Das sieht ja gut aus, hoffentlich wirklich kein Touri-Nepp. Den habe ich damals (1995) im Norden in Corralejo erlebt, das Schiff hieß &quot;Pez Velero&quot;.
Viel Erfolg wünsche ich Dir, Tiffy

Gruß Angelheini


----------



## Tiffy (14. Oktober 2002)

@ anguilla,

joh ist wohl die beste Zeit für den gestreiften Marlin. Für Blue-Marlin ist wohl Juli - August die beste Zeit. Jedenfalls was meinen Informationsstand angeht. Wenns aber dann doch der Oktober ist dann soll mir das recht sein 

@ Angelheini,

deinen Bericht über dieses Erlebniss hab ich natürlich schon gelesen. War ja nicht so schön was du dort erlebt hast. Ich hoffe ich bleibe von so etwas verschont. 

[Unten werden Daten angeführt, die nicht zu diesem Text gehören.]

(* ===== verification/IbWire.v ===== *)
(** A packet with payload from one side of the RoCE transport to the other: the
    transmit path (IbTx) shifts the payload, puts the extension header and the
    base header in front of it, the receive path (IbRx) takes both away again.
    Every stage is the process of the code, run on the output of the stage
    before it. *)
From stdpp Require Import base numbers list strings.
From Stdlib Require Import ZArith Lia.
From S2P Require Import Prelude Axi Streams StreamsFacts Wire IbTypes IbTables IbRx IbTx.

Local Open Scope Z_scope.

(** ** The operations that carry data *)

(** The bytes of the extension header. *)
Definition ext_size (c : ibOpCode) : nat :=
  match c with
  | RC_RDMA_WRITE_ONLY | RC_RDMA_WRITE_FIRST => 16
  | RC_RDMA_READ_RESP_ONLY | RC_RDMA_READ_RESP_FIRST | RC_RDMA_READ_RESP_LAST => 4
  | _ => 0
  end.

Definition carries_data (c : ibOpCode) : bool :=
  match c with
  | RC_RDMA_WRITE_ONLY | RC_RDMA_WRITE_FIRST | RC_RDMA_WRITE_MIDDLE | RC_RDMA_WRITE_LAST
  | RC_SEND_ONLY | RC_SEND_FIRST | RC_SEND_MIDDLE | RC_SEND_LAST
  | RC_RDMA_READ_RESP_ONLY | RC_RDMA_READ_RESP_FIRST | RC_RDMA_READ_RESP_MIDDLE | RC_RDMA_READ_RESP_LAST => true
  | _ => false
  end.

(** The extension header of an event, and the fields it holds. *)
Definition ext_header (e : event) (k : txMsnRsp) : Z :=
  match ext_size (ev_op_code e) with
  | 16%nat => reth_setRemoteKey (reth_setLength (reth_setVirtualAddress 0 (ev_addr e)) (ev_length e)) (tx_r_key k)
  | 4%nat => aeth_setMsn (aeth_setSyndrome 0 0x1f) (tx_msn k)
  | _ => 0
  end.

Section wire.
Context `{RoceConfig} (fill : Z) (n : nat).
Hypothesis width : WIDTH = 8 * Z.of_nat n.
Hypothesis wide : (16 < n)%nat.

Definition infos (o : list gexh_out) : list txPacketInfo := omap (fun x => match x with XInfo i => Some i | _ => None end) o.
Definition ext_words (o : list gexh_out) : list net_axis := omap (fun x => match x with XWord w => Some w | _ => None end) o.

Definition appender_with (i : list txPacketInfo) (h ae re raw : list net_axis) : appender :=
  mk_appender INFO (mk_axis 0 0 false) true (mk_txInfo false false false) i h ae re raw.

(** *** The transmit path *)

(** The payload with the extension header in front of it. *)
Definition with_ext (e : event) (k : txMsnRsp) (ws out : list net_axis) : Prop :=
  let m := ext_size (ev_op_code e) in
  exists o ws' s s',
    runs (generate_exh fill) (mk_gexh GE_PROCESS e header_new header_new false k [] []) s o /\ ge_state s = GE_META /\
    shifted WIDTH m ws ws' /\
    runs append_payload
      (match m with
       | 16%nat => appender_with (infos o) (ext_words o) [] ws' []
       | 4%nat => appender_with (infos o) (ext_words o) ws' [] []
       | _ => appender_with (infos o) (ext_words o) [] [] ws'
       end) s' out /\
    ap_state s' = INFO.

Lemma append_reth w ws l :
  packet n ws l -> a_last w = true -> (16 <= length l)%nat ->
  exists s, runs append_payload (appender_with [mk_txInfo false true true] [w] [] ws []) s (patch 16 (bits (a_data w) 0 128) ws) /\
    ap_state s = INFO.
Proof.
  intros Hw Hl Hlen. set (w' := mk_axis (a_data w) (a_keep w) false).
  set (at_ f := fun input => mk_appender RETH_PAYLOAD w' f (mk_txInfo false true true) [] [] [] input []).
  set (fin f := fun input => mk_appender INFO w' f (mk_txInfo false true true) [] [] [] input []).
  assert (forall c input, append_payload (at_ false (c :: input)) = (if a_last c then fin false input else at_ false input, [c])) as Hf
    by (intros c input; cbn; by destruct (a_last c)).
  exists (fin false []). split; [|done].
  apply (runs_step _ _ (mk_appender HEADER (mk_axis 0 0 false) true (mk_txInfo false true true) [] [w] [] ws []) _ []); [done|].
  apply (runs_step _ _ (at_ true ws) _ []).
  { cbn. rewrite Hl. cbn. by replace (WIDTH <=? RETH_SIZE) with false by (rewrite width; unfold RETH_SIZE; lia). }
  destruct Hw as [d j Hj|d ws l Hw]; cbn [patch a_data a_keep a_last].
  - apply runs_one. cbn. by replace (RETH_SIZE <? WIDTH) with true by (rewrite width; unfold RETH_SIZE; lia).
  - apply (runs_step _ _ (at_ false ws) _ [_] ws).
    + cbn. by replace (RETH_SIZE <? WIDTH) with true by (rewrite width; unfold RETH_SIZE; lia).
    + pose proof (forward_packet append_payload n (at_ false) (fin false) Hf ws l [] Hw) as Hr.
      by rewrite app_nil_r in Hr.
Qed.

Lemma append_aeth w ws l :
  packet n ws l -> a_last w = true ->
  exists s, runs append_payload (appender_with [mk_txInfo true true true] [w] ws [] []) s (patch 4 (bits (a_data w) 0 32) ws) /\
    ap_state s = INFO.
Proof.
  intros Hw Hl. set (w' := mk_axis (a_data w) (a_keep w) false).
  set (at_ f := fun input => mk_appender AETH_PAYLOAD w' f (mk_txInfo true true true) [] [] input [] []).
  set (fin f := fun input => mk_appender INFO w' f (mk_txInfo true true true) [] [] input [] []).
  assert (forall c input, append_payload (at_ false (c :: input)) = (if a_last c then fin false input else at_ false input, [c])) as Hf
    by (intros c input; cbn; by destruct (a_last c)).
  exists (fin false []). split; [|done].
  apply (runs_step _ _ (mk_appender HEADER (mk_axis 0 0 false) true (mk_txInfo true true true) [] [w] ws [] []) _ []); [done|].
  apply (runs_step _ _ (at_ true ws) _ []); [cbn; by rewrite Hl|].
  destruct Hw as [d j Hj|d ws l Hw]; cbn [patch a_data a_keep a_last].
  - by apply runs_one.
  - apply (runs_step _ _ (at_ false ws) _ [_] ws); [done|].
    pose proof (forward_packet append_payload n (at_ false) (fin false) Hf ws l [] Hw) as Hr. by rewrite app_nil_r in Hr.
Qed.

Lemma append_raw aeth ws l :
  packet n ws l ->
  exists s, runs append_payload (appender_with [mk_txInfo aeth false true] [] [] [] ws) s ws /\ ap_state s = INFO.
Proof.
  intros Hw.
  set (at_ := fun input => mk_appender RAW_PAYLOAD (mk_axis 0 0 false) true (mk_txInfo aeth false true) [] [] [] [] input).
  set (fin := fun input => mk_appender INFO (mk_axis 0 0 false) true (mk_txInfo aeth false true) [] [] [] [] input).
  assert (forall c input, append_payload (at_ (c :: input)) = (if a_last c then fin input else at_ input, [c])) as Hf
    by (intros c input; cbn; by destruct (a_last c)).
  exists (fin []). split; [|done]. apply (runs_step _ _ (at_ ws) _ [] ws); [done|].
  pose proof (forward_packet append_payload n at_ fin Hf ws l [] Hw) as Hr. by rewrite app_nil_r in Hr.
Qed.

Das Boot was Lenga da gepostet hat ist natürlich auch ne ganz andere Klasse. 75,- Euros die Stunde ist ja auch schon ein Preis. Ich hoffe ich finde bis dahin noch Leute mit denen ich die Charter teilen kann. 

Wäre auch gar nicht schlimm wenn jemand ein gutes und bisschen günstigeres Boot kennen würde und hier mal einen kleinen Tip gibt


----------



## Angelheini (14. Oktober 2002)

> _Original von Tiffy _
> Das Boot was Lenga da gepostet hat ist natürlich auch ne ganz andere Klasse. 75,- Euros die Stunde ist ja auch schon ein Preis. Ich hoffe ich finde bis dahin noch Leute mit denen ich die Charter teilen kann.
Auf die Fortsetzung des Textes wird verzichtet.